Wednesday, February 27, 2013

Solzhenitsyn's Addresses Cavendish Town Meeting 2/28/1977

Thirty six years ago, on February 28, 1977, Alexksandr Solzhenitsyn addressed his neighbors at the Cavendish Town Meeting.



Monday, February 28, 1977
                                                                                                                       
Citizens of Cavendish!  Dear neighbors!

I have come here today to say hello to you and to greet you.

I will be turning sixty soon; yet in all my life I have never had any definite permanent place to live, much less my own home.  Not knowing the conditions of Soviet life, you can barely imagine that people in the Soviet Union are not allowed to live where they choose.  I did not have the opportunity to live in those places where my work dictated that I should be; at times, I was not even permitted to live with my own family.  Finally, the Soviet authorities would no longer tolerate me at all, and deported me from the USSR.

God determined that every man should live among his own people, in the land of his birth.  As a mature tree takes poorly to replanting, sickens, and sometimes dies in its new place, so too a man cannot always bear exile, and literally falls ill.  I would like to hope that none of you will ever have to experience this bitter fate of forced exile.  Nothing seems the same in a foreign land; nothing seems yours.  You feel a constant anguish in those conditions under which everyone else lives normally — and you are seen as a stranger.

It so happened that among you, in Cavendish, Vermont, I was able to find my first home and my first permanent residence.  I am no fan of big cities with their bustling way of life; but I like very much your simple way of life, similar to that of our Russian peasants, except that they, of course, live much poorer than you.  I like the landscape that surrounds you, and I like very much your climate, with its long snowy winters which remind me of Russia.

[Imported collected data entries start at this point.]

(** * pr_genius: the diff aligner, the batch pager, the URL parser and the
    fallbacks around the upstream calls, embedded from the TypeScript sources.

    Conventions of the embedding.
    - A JavaScript string is a [string]; one [ascii] stands for one code unit.
    - An array is a [list]; [l !! k] is the read [l[k]], with [None] for
      [undefined].
    - In the diff aligner a computation has type [option _]: [None] means that
      an index fell outside an array or that a loop did not finish within its
      bound.  The theorems show that this never happens.
    - Code that can throw, or whose promise can reject, returns a
      [completion]: [Normal v] or [Throw e]. *)

From Stdlib Require Import ZArith Ascii.
From stdpp Require Import base option list strings.

Local Open Scope string_scope.
Local Open Scope list_scope.
Local Open Scope nat_scope.

(** ** Shared JavaScript notions *)

Module Js.

(** A thrown [Error]; only its [message] is ever read. *)
Record Error := { message : string }.

Inductive completion (A : Type) : Type :=
| Normal (a : A)
| Throw (e : Error).
Global Arguments Normal {A} a.
Global Arguments Throw {A} e.

Definition bind {A B} (c : completion A) (k : A → completion B) : completion B :=
  match c with
  | Normal a => k a
  | Throw e => Throw e
  end.

(** [try { body } catch (error) { handler }] *)
Definition try_catch {A} (body : completion A) (handler : Error → completion A)
  : completion A :=
  match body with
  | Normal a => Normal a
  | Throw e => handler e
  end.

Global Instance completion_ret : MRet completion := @Normal.
Global Instance completion_bind : MBind completion := λ A B k c, bind c k.

(** [lines.join(sep)] *)
Fixpoint join (sep : string) (parts : list string) : string :=
  match parts with
  | [] => ""
  | [p] => p
  | p :: rest => p +:+ sep +:+ join sep rest
  end.

(** [s.split(sep)] for a separator of one code unit: the pieces between the
    occurrences of [sep]; a string without [sep] (the empty one too) gives
    one piece. *)
Fixpoint split (sep : ascii) (s : string) : list string :=
  match s with
  | EmptyString => [""]
  | String c rest =>
      if bool_decide (c = sep) then "" :: split sep rest
      else match split sep rest with
           | piece :: pieces => String c piece :: pieces
           | [] => [String c ""]
           end
  end.

(** [s.toLowerCase()] on code units below 256: the letters A-Z and the
    upper-case letters of Latin-1 move down by 32. *)
Definition lowerChar (c : ascii) : ascii :=
  let n := N_of_ascii c in
  if ((65 <=? n) && (n <=? 90)
      || (192 <=? n) && (n <=? 222) && negb (n =? 215))%N
  then ascii_of_N (n + 32)
  else c.

Fixpoint toLowerCase (s : string) : string :=
  match s with
  | EmptyString => ""
  | String c rest => String (lowerChar c) (toLowerCase rest)
  end.

(** [s.includes(c)] for a text [c] of one code unit. *)
Fixpoint includesChar (c : ascii) (s : string) : bool :=
  match s with
  | EmptyString => false
  | String c' rest => bool_decide (c' = c) || includesChar c rest
  end.
(* ===== verification/_CoqProject ===== *)
-Q . S2P
Prelude.v
Utils.v
InMemList.v
Blocks.v
Palloc.v
PallocClients.v
PallocFrame.v
Malloc.v
PageTable.v
Owned.v
FreeMap.v
Bytes.v
Io.v
Fs.v
Disk.v
Inode.v
Dir.v
DiskFs.v
Intr.v
Once.v
Thread.v
Scheduler.v
Manager.v
Sync.v
SyncSafe.v
Wakeups.v
Asm.v
Virtio.v
Plic.v
Trap.v
UserBuf.v
Fair.v
UserPool.v
Load.v
Userproc.v
Donation.v
Condvar.v
Statics.v
Console.v
Entry.v
Main.v
Boot.v
Book.v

I like it here, but I hope that my presence will not turn out to be unpleasant for you.  I have read in the papers that some of you feel unhappy, or even insulted, that I have put up a fence around my property.  I would like to explain this now.  My life consists of work, and this work demands that it not be interrupted.  An interruption of one's work is enough to ruin it.  I have come here from Switzerland, where I first lived after being expelled from the Soviet Union.  There, I lived in an easily accessible place.  And thus, hundreds of strangers from around the world kept coming to see me, never asking for my agreement or for an invitation, but deciding that their wish to see me and talk to me was reason enough to come.  Furthermore, I have often been visited by reporters — also uninvited — who believe that my life is part of the public domain, and that they have the right and obligation to relate every petty detail of my life in the press, or to keep pressing me for new photographs.  Over and above all that, I am sometimes visited by Soviet agents — in other words, ill-meaning individuals sent by the hostile Soviet authorities.  They have already managed to come here; they have sent letters through the mail and even left notes at the gate, threatening to kill me or my family.  I understand, of course, that my fence is not a protection from Soviet agents (such a fence would do little against them); but as for the reporters and the idle types — from them, this fence protects well, and gives me the quiet necessary for my work.  Some of these people have already disturbed my neighbors, and you can judge for yourselves what it is like to meet with anyone who chances to come.  I would like to bring my apologies to those of my neighbors who have been annoyed and disturbed by these unbidden guests.  I would like to apologize even more to the snowmobilers and hunters across whose usual paths the fence now stands.  I think that you will understand, now, that this is an essential condition for my work, and hence for my life.  I could not have done otherwise.

Taking the opportunity of our meeting today, I would like to add a couple of words — to ask you not to misconstrue, not to succumb to the misinterpretation of the word "Russian," as it is used in the press.  Two words are being confused here: "Russian" and "Soviet."  You are told that Russian tanks entered Prague, and that Russian missiles are aimed threateningly at the United States.  I would ask you to keep in mind that, in fact, Soviet tanks entered Prague, and Soviet missiles threaten the United States.  "Russian" is to "Soviet" as "man" is to "disease."  We do not call someone afflicted with cancer—"Cancer," or someone with the plague—"Plague," for we understand that their disease, their severe trial, is not their fault.  The Communist system is a disease, a plague that has been spreading across the earth for many years already, and it is impossible to predict what peoples will yet be forced to experience this disease firsthand.  My people, the Russians, have been suffering from it for sixty years already; they long to be healed.  And the day will come when they are indeed healed of this Soviet disease.  On that day I will thank you for being good friends and neighbors, and will go back to my homeland.